11 September 2008 | bob the moo
Engaging and painful drama despite a so-so ending
Fiona lives in suburbia as a housewife to her hard-working (and, it must be said, inattentive) husband Simon and her daughters. Their normal life is disrupted one morning when the police arrive to question Simon and seize his computers under suspicions oh him accessing child pornography. The police build their case and proceed with prosecutions while Fiona frantically tries to hold her family together and deal with her own feelings of betrayal, mistrust and fear.
In a spot normally reserved for comforting, cocooning dramas such as Marple and the like, this film was put out to viewers finishing their weekends. I say this just to make note of it as it did surprise me that such a harrowing film would be in this slot as opposed to midweek (for example) but I have no issues with it at all even if I'm surprised the schedulers made this call. The film doesn't really deal with child pornography as an issue and it doesn't concern itself too much with the machinations of the legal process but, as the title suggests, it tells the story of the family members who suddenly find themselves married to/living with someone who has been looking at images of child abuse. It doesn't sound like a great Sunday night in and nor should it because it is a distressing piece thanks mainly to a great performance from Gina McKee. She dominates the film and is utterly convincing with a strong script that takes her through all sorts of emotions, the vast majority of which feel very real.
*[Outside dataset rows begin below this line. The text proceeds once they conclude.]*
(** * HTBCM landfill model (app32.py): transport, sorption and Monod
    biodegradation through a vertical profile, with rainfall infiltration at
    the surface node and liner leakage at the base node.

    Two embeddings of the script are used.

    - The whole script (grid derivation, allocation, the loop and the
      exceptions it can raise) over exact rationals [Q], with [Qeq] ([==]) as
      equality of computed numbers.  What is proved on it holds in exact
      arithmetic: rounding, overflow and non-finite values are outside it.
      [Q] gives [x / 0 = 0] where NumPy gives an infinity or NaN, so the
      statements on it assume what keeps the divisors away from zero
      ([Ks > 0], [Kd >= 0], non-negative concentrations) unless they hold
      whatever the quotients are.

    - One pass of the loop over the kernel's IEEE 754 binary64 numbers
      ([Module F64]), with rounding, infinities and NaN: the numbers the
      script really stores. *)

From Stdlib Require Import ZArith QArith Qminmax Lia Lqa List Bool.
From Stdlib Require Import Floats.
From Stdlib Require Import Qpower.
From stdpp Require Import base list.

Local Open Scope Q_scope.

#[global] Instance Q_inhabited : Inhabited Q := populate 0.

(** ** Inputs: the values the sidebar widgets hand to the script *)

Record Inputs := {
  length_ : Z;            (* "Landfill Depth (m)", an int slider *)
  time_days : Z;          (* "Simulation Time (days)", an int slider *)
  velocity : Q;
  dispersion : Q;
  rainfall_rate : Q;
  infiltration_coeff : Q;
  liner_thickness : Q;
  liner_perm : Q;
  sorption_kd : Q;
  initial_conc : Q;
  initial_biomass : Q;
  mu_max : Q;
  Ks : Q;
  biogas_yield : Q
}.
With this as the "narrative" it was very important to get this right and the writers do. By taking Fiona on a journey of emotion, the viewer gets taken on one as well and it does make for tough questions; I'm sure there will be some who get frustrated after 10 minutes that Fiona didn't feel a certain way immediately and make a stand (the Radio Times letters page was amusing the next week) but to me this aspect did work and made for engaging television. Morally I think most of us know our view on child pornography and that it probably contains the word "abhorrent" but this is very different to being personally affected by it and not able to stand remote and judge someone without any impact on your situation some viewers have missed that this is what the film is looking at but I don't think that is the film's fault. What IS the film's fault is a rather lacklustre ending which just seems to "stop"; this is partly down to the focus being on Fiona and not the case so while the case has an ending, her story does not, but still I did think that the writers would have done better with the final five minutes.
Equally as good as McKee is Jeremy Northam, and credit to him for doing the role as few "stars" (which is what he is beyond the UK) would risk such an unsympathetic character but he does it well. The children are all natural as well and were well cast, but I'm not sure why Jimi Mistry bothered for such a small role and little screen-time, perhaps there was more on paper than made it into the final cut or maybe he just saw a good film and wanted a part of it. And that is what Fiona's Story is a really well written and acted piece of personal drama where director Shergold keeps us close to the family at all times and never lets us escape into the wider community of the story and thus to a more remote vantage point. While I did find the ending a bit disappointing, otherwise it is gripping and intelligence stuff not cheery by any means but well worth seeing.